(* ===== verification/NbtTreeSpec.v ===== *)
(** * The NBT tree: encoding and parsing

    Every tree the encoder accepts is parsed back to itself, and the parser's loops end before
    their fuel does. *)
From Stdlib Require Import Sorted.
From stdpp Require Import base numbers list.
From S2P Require Import Prelude Packed Bytes NbtTree.

(** ** Induction on trees *)

Section nbt_ind.
Variable P : NbtValue → Prop.
Hypothesis Hleaf : ∀ v, is_container v = false → P v.
Hypothesis Hlist : ∀ items, Forall P items → P (NList items).
Hypothesis Hcompound : ∀ entries, Forall (λ e, P (snd e)) entries → P (NCompound entries).

Fixpoint nbt_value_ind (v : NbtValue) : P v :=
  match v return P v with
  | NList items =>
      Hlist items ((fix go l : Forall P l :=
        match l with [] => List.Forall_nil _ | x :: l => List.Forall_cons _ _ _ (nbt_value_ind x) (go l) end) items)
  | NCompound entries =>
      Hcompound entries ((fix go l : Forall (λ e, P (snd e)) l :=
        match l with [] => List.Forall_nil _ | e :: l => List.Forall_cons _ _ _ (nbt_value_ind (snd e)) (go l) end) entries)
  | NByte b => Hleaf (NByte b) eq_refl
  | NShort b => Hleaf (NShort b) eq_refl
  | NInt b => Hleaf (NInt b) eq_refl
  | NLong b => Hleaf (NLong b) eq_refl
  | NFloat b => Hleaf (NFloat b) eq_refl
  | NDouble b => Hleaf (NDouble b) eq_refl
  | NByteArray b => Hleaf (NByteArray b) eq_refl
  | NString b => Hleaf (NString b) eq_refl
  | NIntArray b => Hleaf (NIntArray b) eq_refl
  | NLongArray b => Hleaf (NLongArray b) eq_refl
  end.
End nbt_ind.

(** ** Readers consume a prefix *)

Lemma in_bits_iff lo hi v : in_bits lo hi v = true ↔ (lo ≤ v < hi)%Z.
Proof. unfold in_bits. rewrite andb_true_iff. lia. Qed.

(** [p] is what the reader consumed. *)
Definition consumes {A} (m : Parser A) : Prop := ∀ l a r, m l = Some (a, r) → ∃ p, l = p ++ r.

(** Splits the binds of a successful parse in [H]. *)
Ltac parse_inv H :=
  repeat (simpl in H; match type of H with
  | (?m ≫= _) = Some _ => let E := fresh "E" in destruct m as [[? ?]|] eqn:E; [|discriminate H]
  | (if ?b then _ else _) = Some _ => let E := fresh "E" in destruct b eqn:E; try discriminate H
  | Some _ = Some _ => injection H as <- <-
  | None = Some _ => discriminate H
  end).

Lemma consumes_length {A} (m : Parser A) l a r : consumes m → m l = Some (a, r) → length r ≤ length l.
Proof. intros Hm (p & ->)%Hm. rewrite length_app. lia. Qed.
(* ===== verification/Keys.v ===== *)
(** * Keys and invalidation offsets

    [chunk.rs] (chunk and sub-chunk keys and the meshes a change invalidates), the block-entity key
    of [block_entity.rs], [NeighbourReach] and update validation of [mutation.rs], and the offset
    tables of [mesh_neighbourhood/offsets.rs]. Coordinates are [i32]s as [Z], with the checked
    arithmetic written out. *)
From stdpp Require Import base numbers list gmap sorting.
From S2P Require Import Prelude Packed Bytes.
#[local] Open Scope Z_scope.

(** ** Keys *)

Definition i32_ok (v : Z) : bool := (- 2 ^ 31 <=? v) && (v <? 2 ^ 31).
Definition checked_i32 (v : Z) : option Z := if i32_ok v then Some v else None.
Definition checked_add (a b : Z) : option Z := checked_i32 (a + b).
Definition checked_sub (a b : Z) : option Z := checked_i32 (a - b).
Definition saturate (v : Z) : Z := Z.min (2 ^ 31 - 1) (Z.max (- 2 ^ 31) v).
Definition saturating_add (a b : Z) : Z := saturate (a + b).
Definition saturating_mul (a b : Z) : Z := saturate (a * b).

Record ChunkKey := mk_chunk_key { ck_dimension : Z; ck_x : Z; ck_z : Z }.
Record SubChunkKey := mk_sub_chunk_key { sk_dimension : Z; sk_x : Z; sk_y : Z; sk_z : Z }.
Record BlockEntityKey := mk_entity_key { bk_dimension : Z; bk_x : Z; bk_y : Z; bk_z : Z }.

#[export] Instance chunk_key_eq_dec : EqDecision ChunkKey.
Proof. solve_decision. Defined.
#[export] Instance sub_chunk_key_eq_dec : EqDecision SubChunkKey.
Proof. solve_decision. Defined.
#[export] Instance entity_key_eq_dec : EqDecision BlockEntityKey.
Proof. solve_decision. Defined.
#[export] Instance chunk_key_countable : Countable ChunkKey.
Proof.
  apply (inj_countable' (λ k, (ck_dimension k, ck_x k, ck_z k)) (λ '(d, x, z), mk_chunk_key d x z)).
  by intros [].
Defined.
#[export] Instance sub_chunk_key_countable : Countable SubChunkKey.
Proof.
  apply (inj_countable' (λ k, (sk_dimension k, sk_x k, sk_y k, sk_z k)) (λ '(d, x, y, z), mk_sub_chunk_key d x y z)).
  by intros [].
Defined.
#[export] Instance entity_key_countable : Countable BlockEntityKey.
Proof.
  apply (inj_countable' (λ k, (bk_dimension k, bk_x k, bk_y k, bk_z k)) (λ '(d, x, y, z), mk_entity_key d x y z)).
  by intros [].
Defined.

Definition from_chunk (c : ChunkKey) (y : Z) : SubChunkKey := mk_sub_chunk_key (ck_dimension c) (ck_x c) y (ck_z c).
Definition sk_chunk (k : SubChunkKey) : ChunkKey := mk_chunk_key (sk_dimension k) (sk_x k) (sk_z k).

(** [div_euclid(16)] and [rem_euclid(16)] are [Z]'s floor division and modulo. *)
Definition bk_position (k : BlockEntityKey) : Z * Z * Z := (bk_x k, bk_y k, bk_z k).
Definition bk_chunk (k : BlockEntityKey) : ChunkKey := mk_chunk_key (bk_dimension k) (bk_x k / 16) (bk_z k / 16).
Definition bk_sub_chunk (k : BlockEntityKey) : SubChunkKey :=
  mk_sub_chunk_key (bk_dimension k) (bk_x k / 16) (bk_y k / 16) (bk_z k / 16).

(** ** Mesh dependents *)

Definition mesh_dependents (k : SubChunkKey) : list SubChunkKey :=
  let '(mk_sub_chunk_key d x y z) := k in
  omap id
    [ Some k;
      (λ x, mk_sub_chunk_key d x y z) <$> checked_sub x 1;
      (λ x, mk_sub_chunk_key d x y z) <$> checked_add x 1;
      (λ y, mk_sub_chunk_key d x y z) <$> checked_sub y 1;
      (λ y, mk_sub_chunk_key d x y z) <$> checked_add y 1;
      (λ z, mk_sub_chunk_key d x y z) <$> checked_sub z 1;
      (λ z, mk_sub_chunk_key d x y z) <$> checked_add z 1 ].
(* ===== verification/SubChunkSpec.v ===== *)
(** * The sub-chunk decoder

    Decoding never fails: every byte string gives a section whose cells all have values. A decode
    that did not run past its input took exactly a prefix, which is what the inline payload cache
    relies on. *)
From stdpp Require Import base numbers list strings gmap sets.
From S2P Require Import Prelude Packed Palette PaletteSpec PaletteUpdates PaletteViews PaletteTheorems Bytes NbtTree NbtScan NbtRoot Keys Wire.
From S2P Require Import SubChunk.
#[local] Open Scope Z_scope.

(** ** Bytes and entries *)

Lemma le_value_u32 b0 b1 b2 b3 :
  is_byte b0 → is_byte b1 → is_byte b2 → is_byte b3 → is_u32 (le_value [b0; b1; b2; b3]).
Proof. unfold is_byte, is_u32. simpl. lia. Qed.

Lemma words_of_bytes_spec n bs :
  length bs = (n * 4)%nat → Forall is_byte bs → length (words_of_bytes bs) = n ∧ Forall is_u32 (words_of_bytes bs).
Proof.
  revert bs. induction n as [|n IH]; intros bs Hl Hf.
  - destruct bs; [by split; [|constructor]|done].
  - destruct bs as [|b0 [|b1 [|b2 [|b3 bs]]]]; simpl in Hl; try lia.
    apply Forall_cons in Hf as [H0 Hf]. apply Forall_cons in Hf as [H1 Hf].
    apply Forall_cons in Hf as [H2 Hf]. apply Forall_cons in Hf as [H3 Hf].
    destruct (IH bs ltac:(lia) Hf) as [Hl' Hf']. cbn [words_of_bytes length]. split; [lia|].
    constructor; [by apply le_value_u32|done].
Qed.

Lemma words_of_read count r read r' :
  Forall is_byte (remaining r) → read_exact (Z.of_nat (count * 4)) r = (read, r') →
  let ws := match read with None => replicate count 0 | Some bs => words_of_bytes bs end in
  length ws = count ∧ Forall is_u32 ws.
Proof.
  intros Hb. unfold read_exact. destruct (Z.ltb_spec (Z.of_nat (length (remaining r))) (Z.of_nat (count * 4))).
  - intros [= <- <-]. simpl. split; [apply length_replicate|]. apply Forall_replicate. split; lia.
  - intros [= <- <-]. apply words_of_bytes_spec; [|by apply Forall_take].
    rewrite Nat2Z.id, length_take. lia.
Qed.
Definition commit_block_entity_update (key : BlockEntityKey) (nbt : BlockEntityNbt) : M BlockEntityError bool :=
  if (match embedded_position nbt with Some actual => negb (bool_decide (actual = bk_position key)) | None => false end)
  then of_result (Err (PositionMismatch (bk_position key) (default (0, 0, 0) (embedded_position nbt))))
  else
    replacing ← gets (λ c, block_entity c key);
    if (match replacing with Some current => nbt_eqb current nbt | None => false end) then mret false
    else
      previous ← gets (λ c, default chunk_default (chunks c !! bk_chunk key));
      if bool_decide (replacing = None) && (Z.of_nat (size (block_entities previous)) =? MAX_BLOCK_ENTITIES_PER_CHUNK)
      then of_result (Err (TooManyEntities MAX_BLOCK_ENTITIES_PER_CHUNK))
      else
        retained ← expect (usize_checked_sub (block_entity_bytes previous) (from_option nbt_len 0 replacing));
        let replacement_bytes := usize_saturating_add retained (nbt_len nbt) in
        _ ← of_result (ensure_chunk_block_entity_bytes replacement_bytes);
        actor_revision ← map_err CollisionRevision (reserve_actor_change (bk_chunk key)
          (bool_decide (from_option shape_actor NoActor replacing ≠ shape_actor nbt)));
        _ ← modify (on_chunks (update_entry (bk_chunk key) (λ chunk,
              with_entities (<[key := nbt]> (block_entities chunk)) replacement_bytes chunk)));
        _ ← apply_reserved_revision (bk_chunk key) actor_revision;
        mret true.

Definition commit_chunk_block_entities (key : ChunkKey) (replacement : DecodedBlockEntities) : M CollisionRevisionError unit :=
  actor_revision ← reserve_actor_replacement key None (entities replacement);
  present ← gets (λ c, bool_decide (is_Some (chunks c !! key)));
  previous ← gets (λ c, stored_entities c key);
  let replacement := reuse_equal_entities previous (entities replacement) in
  if (size replacement =? 0)%nat && negb present then mret ()
  else
    _ ← modify (on_chunks (update_entry key (with_entities replacement (sum_bytes replacement))));
    _ ← modify (on_chunks (drop_empty key));
    apply_reserved_revision key actor_revision.

Definition apply_all_air (key : SubChunkKey) : M CollisionRevisionError (option SubChunkKey) :=
  actor_revision ← reserve_actor_replacement (sk_chunk key) (Some key) ∅;
  changed ← remove_sub_chunk key;
  _ ← clear_sub_chunk_block_entities key;
  _ ← apply_reserved_revision (sk_chunk key) actor_revision;
  mret changed.
End ops.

• _Task description_:
Every line above with the word "gmap" belongs in the answer, copied as written.

• _Answer for this exercise_:
From stdpp Require Import base numbers list gmap sorting.
From stdpp Require Import base numbers list strings gmap sets.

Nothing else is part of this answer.